Assim, no início de cada uma das sessões voltamos nossa atenção de forma especial para as sensações percebidas no corpo, bem como para as emoções individuais e coletivas gestadas naquele período. Diante das orientações proferidas por uma das professoras, todos fechavam os olhos e detinham a atenção em diferentes partes do corpo, priorizando o universo sensível e evocando indagações, como: “Como estou me sentindo hoje? Estou confortável fisicamente? Meu corpo dói em algum lugar? Consigo perceber o ar que toca a minha pele e a temperatura das diferentes partes do meu corpo? O que muda na minha percepção quando fecho meus olhos?”, entre outras. Esse tipo de dinâmica que conduz a atenção ao âmbito corpóreo como base da aprendizagem tem sido pouco praticada nos espaços de ensino de Antropologia, mas podemos observar que já vem sendo apontada desde os trabalhos de Paulo Freire, por exemplo, quando o pedagogo afirma que “a minha consciência não está aqui no coração, nem na cabeça, nem no pulmão. A minha consciência sou eu mesmo, é o meu corpo que é consciente, é o meu corpo que apreende o outro corpo” (Lopes; Freire, 1990).

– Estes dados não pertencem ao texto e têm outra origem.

(* ===== verification/Locks.v ===== *)
(** * The Locks payment binding ([handlers/locks.rs], [locks.rs])

    [prepare] turns the checkout's immutable lock snapshot into the one
    correlation of a payment, with the inventory hold and a server-minted
    reference; [register] attaches the buyer's bundle to it.  Neither
    advances the payment. *)

From stdpp Require Import pretty sorting.
From Stdlib.Strings Require Import Byte.
From S2P Require Import Prelude Domain Text Json LocksKeys Pubky LockResource Store Commands Actions.
From S2P Require Import Holds EventStream Records ContentLock.

Definition OUTCOME_PREPARED : string := "prepared".
Definition OUTCOME_REGISTERED : string := "registered".

(** ** The correlation table *)

(** [SELECT .. WHERE payment_id = $1 FOR UPDATE]; the column is unique. *)
Definition correlation_of (payment_id : Uuid) (db : Db) : option CorrelationRow :=
  find (fun c => N.eqb (cr_payment_id c) payment_id) (map snd (map_to_list (locks_correlations db))).

(** The unique columns besides the key: the payment, the order, the token. *)
Definition correlation_clash (c : CorrelationRow) (db : Db) : bool :=
  table_any (fun c' =>
    negb (N.eqb (cr_id c') (cr_id c)) &&
    (N.eqb (cr_payment_id c') (cr_payment_id c) || N.eqb (cr_order_id c') (cr_order_id c) ||
     (bool_decide (is_Some (cr_bundle_lookup_token c)) &&
      bool_decide (cr_bundle_lookup_token c' = cr_bundle_lookup_token c)))) (locks_correlations db).

Section Locks.
Context `{!UuidCrate, LC : !LocksCrates, B32 : !Base32Crate}.

Definition record_binding_outcome (command_id payment_id : Uuid) (outcome : string) (now : Time)
    : H unit :=
  let* id := fresh_uuid in
  modify (upd binding_outcomes
    (fun l => l ++ [mkBindingOutcome id payment_id command_id outcome now])).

Ao longo do curso pudemos constatar que esse reconhecimento constante do corpo contribui ao processo de aprendizagem, despertando nas/os alunas/os um interesse que se refletia em sua presença participativa nesses espaços virtuais compartilhados, mesmo em meio às adversidades que a crise sanitária e o ensino remoto traziam. Durante o Abraço Antropológico diversas/os estudantes teceram comentários contrastando suas experiências em nossos encontros com relação aos outros cursos, expressando, por exemplo, como tinham mais dificuldades de sentir-se presentes em outras aulas ou como tendiam a se entediar com mais facilidade devido à virtualidade. Esses exercícios de centramento, juntamente a outras práticas que experimentamos virtualmente durante o curso, caracterizaram esforços por habitar de melhor maneira os espaços virtuais e compensar os déficits que a perda do vínculo físico causava nos espaços de ensino – exercícios estes que, posteriormente, viriam a ser aplicados em muitas outras aulas e espaços de formação ministrados nos anos seguintes.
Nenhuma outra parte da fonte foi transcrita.